Dettagli Recensione
Vittorio Russo
Voto medio
5.0
Insegnamento
5.0
Laboratori
5.0
Ambiente
5.0
Il Nautico di via Tarsia e il Golfo del TCI
Uno straordinario luogo dove ho imparato a comminare nella vita e... sulle acque
Sono un capitano di lungo corso diplomato al Nautico di Via Tarsia: una gloria nazionale della quale dovremmo esprimere con orgoglio la ricchezza storica. A questo proposito vi rimando alla lettura di un ricordo del NAUTICO DI NAPOLI pubblicata in NAPOLI E IL GOLFO del Touring Club Italiano 2019.

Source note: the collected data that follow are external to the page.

(* ===== verification/Derp.v ===== *)
(** * The DERP relay ([crates/syncthing-net/src/derp])

    Frames ([protocol.rs]), the server that forwards packets between
    registered devices ([server.rs]), the byte pipe over it ([pipe.rs],
    [transport.rs]) and the stand-alone client ([client.rs]).  Tasks exchange
    data through bounded channels, which are lists here; sockets are the bytes
    that pass through them. *)

From S2P Require Import Prelude Core Connection Bep Wire Net.

(** ** Frames *)

Definition PROTOCOL_VERSION : Z := 1.
Definition MAX_FRAME_SIZE : Z := 1000000.

Inductive FrameType := FtClientInfo | FtServerInfo | FtSendPacket | FtRecvPacket | FtKeepAlive | FtClosePeer.

Definition frame_type_code (t : FrameType) : Z :=
  match t with
  | FtClientInfo => 1
  | FtServerInfo => 2
  | FtSendPacket => 3
  | FtRecvPacket => 4
  | FtKeepAlive => 5
  | FtClosePeer => 6
  end.

Definition frame_type_from_u8 (v : Z) : option FrameType :=
  match v with
  | 1 => Some FtClientInfo
  | 2 => Some FtServerInfo
  | 3 => Some FtSendPacket
  | 4 => Some FtRecvPacket
  | 5 => Some FtKeepAlive
  | 6 => Some FtClosePeer
  | _ => None
  end.

Inductive Frame :=
| FrClientInfo (device_id : DeviceId) (version : Z)
| FrServerInfo (version : Z)
| FrSendPacket (target : DeviceId) (payload : list Z)
| FrRecvPacket (from : DeviceId) (payload : list Z)
| FrKeepAlive
| FrClosePeer (target : DeviceId).

Definition frame_type (f : Frame) : FrameType :=
  match f with
  | FrClientInfo _ _ => FtClientInfo
  | FrServerInfo _ => FtServerInfo
  | FrSendPacket _ _ => FtSendPacket
  | FrRecvPacket _ _ => FtRecvPacket
  | FrKeepAlive => FtKeepAlive
  | FrClosePeer _ => FtClosePeer
  end.

Definition frame_body (f : Frame) : list Z :=
  put_u8 (frame_type_code (frame_type f)) ++
  match f with
  | FrClientInfo device_id version => device_id_bytes device_id ++ put_u8 version
  | FrServerInfo version => put_u8 version
  | FrSendPacket target payload =>
      device_id_bytes target ++ put_u32 (wrap 32 (Z.of_nat (length payload))) ++ payload
  | FrRecvPacket from payload =>
      device_id_bytes from ++ put_u32 (wrap 32 (Z.of_nat (length payload))) ++ payload
  | FrKeepAlive => []
  | FrClosePeer target => device_id_bytes target
  end.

L’Istituto Nautico di Napoli, Duca degli Abruzzi, quello di Via Tarsia, suo sito storico, è il più antico d’Europa, che poi - si può dire - anche dell’intero Pianeta. Anno di nascita 1623! Quando l’ho frequentato io, apprendista dei misteri del mare, stregato dall’esotismo narrativo del non-navigante e non-capitano di lungo corso Emilio Salgari, era una gloria della marineria. Quel luogo lì era per la mia esaltazione adolescente uno scrigno fantastico di avventure, un galeone dalla stiva ricolma dell’oro di sogni tutti da svelare. A renderlo magico come solo io sapevo immaginarlo, erano i suoi odori di cose d’acqua salata, di catrame, di minuterie marinaresche, così come di attrezzature nautiche maestose e sacre. Era l’arsenale sconfinato degli oggetti che sarebbero stati le parole del racconto della mia vita di navigante: dall’umile madiere scolpito in un legno poroso di anni, al prezioso sestante Salmoiraghi, dalla bussola Brabanti al grandioso Albero Maestro che troneggiava proprio al centro del cortile. Grandioso però è aggettivo riduttivo ora che ne parlo con animo da cui tracima nostalgia, perché ricordare qui è anche il modo per comprendere il fascino di quel tempo e di quel luogo. A quindici anni quel fascino diventava strada maestra di desideri e si andava già fissando nei recessi più intimi del sangue e del giudizio per svelarsi tanti lustri dopo. Andavo scoprendo soprattutto una Napoli di acque navigate nei millenni remoti dai cumani e degli euboici, con i profumi del suo golfo raccolti in un vento dalle ali spaziose. Il mare di Napoli soprattutto e il Nautico, decisori del destino di molti loro figli navigatori: tutti attratti dal fragore dalle bùccine di dèi domatori di onde... Io sono l’eredità di questo passato.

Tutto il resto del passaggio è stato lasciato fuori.